EDITOR: | April 4th, 2014

European Uranium Resources Proposes to Sell Slovak Uranium Projects

| April 04, 2014 | No Comments

April 4, 2014 (Source: Businesswire) — European Uranium Resources Ltd. (the “Company”) (TSXV: EUU) has entered into a binding heads of agreement for the sale of its Kuriskova and Novoveska Huta, Slovakia uranium projects to Forte Energy NL (“Forte”) (ASX/AIM: FTE).

This sale represents the sale of the Company’s only remaining mineral projects. The Company intends to investigate mineral projects to option or acquire in multiple commodities in the general European area. On completing this transaction, the Company will have its initial funding to implement its business plan.

Forte is an ASX and AIM listed emerging international exploration and development company with a portfolio of uranium assets in the Republics of Mauritania and Guinea, West Africa. Areva has a 4.5 per cent shareholding in Forte. The acquisition of the Company’s Slovak uranium assets is a significant expansion of Forte’s uranium asset portfolio. This creates a uranium explorer and developer with an enhanced portfolio of project interests and the technical and financial expertise to advance its assets towards production.

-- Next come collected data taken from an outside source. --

(** * Project1_LinReg: the dynamic container [yrgo::container::Vector] and
      the linear-regression model trained over it.

    The container is embedded from [Project1_LinReg_/vector.hpp].  Objects live
    in a store addressed by reference, so that [a = a] and [a += a] are the
    same code run on one object, as in C++.  The heap is an oracle: every
    request to (re)allocate is either refused or granted, and a granted block
    comes with unspecified contents in its fresh cells. *)

From Stdlib Require Import Floats.PrimFloat ZArith Uint63 Lia.
From stdpp Require Import base option list.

Forte is arm’s length to Company and there is no finder’s fee payable. The agreement is subject to regulatory approval and the approval of the shareholders of both the Company and Forte. The terms of the agreement require that:

1. Forte will issue 854,875,000 fully paid ordinary shares with an approximate value of $7,000,000, which the Company intends to distribute on a pro-rata basis to the shareholders of Company;

2. Forte will issue 61,062,500 fully paid shares to Company, with an approximate value of $500,000;

3. Forte will pay the Company $1,000,000 on closing; and

4. Forte will grant Company a 1% production royalty over the Kuriskova and Novoveska Huta uranium licenses in perpetuity.

The sale price is equivalent to approximately $8.5 million before assigning value to the production royalty. The market capitalization of the Company’s stock at the time its stock was halted in early December 2013 was $6.3 million. The sale price represents a premium approaching 35%.

Company has offered Forte, and Forte has agreed to complete, an exclusive non-brokered private placement to raise $100,000 through the issuance of 1,111,111 units at a price of $0.09 per unit (the “Unit”). Each Unit will consist of one common share and one-half of one non-transferable common share purchase warrant, with each whole warrant entitling Forte to purchase one additional common share in the capital of the Company at a price of $0.15 for a period of 2 years. The offering is subject to TSX Venture Exchange approval and is intended to close within 7 days.

The Company is negotiating with the TSX Venture Exchange on the timing to resume trading.


“Dusty Nicol”

Dorian L. (Dusty) Nicol, President and CEO

Neither the TSX Venture Exchange nor its Regulation Services Provider (as that term is defined in the policies of the TSX Venture Exchange) accepts responsibility for the adequacy or accuracy of this release.

Cautionary Statement:

This news release contains forward-looking statements that are based on the Corporation’s current expectations and estimates. Forward-looking statements are frequently characterized by words such as “plan”, “expect”, “project”, “intend”, “believe”, “anticipate”, “estimate”, “suggest”, “indicate” and other similar words or statements that certain events or conditions “may” or “will” occur. Such forward-looking statements involve known and unknown risks, uncertainties and other factors that could cause actual events or results to differ materially from estimated or anticipated events or results implied or expressed in such forward-looking statements. Such factors include, among others: the actual results of current exploration activities; conclusions of economic evaluations; changes in project parameters as plans to continue to be refined; possible variations in ore grade or recovery rates; accidents, labour disputes and other risks of the mining industry; delays in obtaining governmental approvals or financing; and fluctuations in metal prices. There may be other factors that cause actions, events or results not to be as anticipated, estimated or intended. Any forward-looking statement speaks only as of the date on which it is made and, except as may be required by applicable securities laws, the Corporation disclaims any intent or obligation to update any forward-looking statement, whether as a result of new information, future events or results or otherwise. Forward-looking statements are not guarantees of future performance and accordingly undue reliance should not be put on such statements due to the inherent uncertainty therein.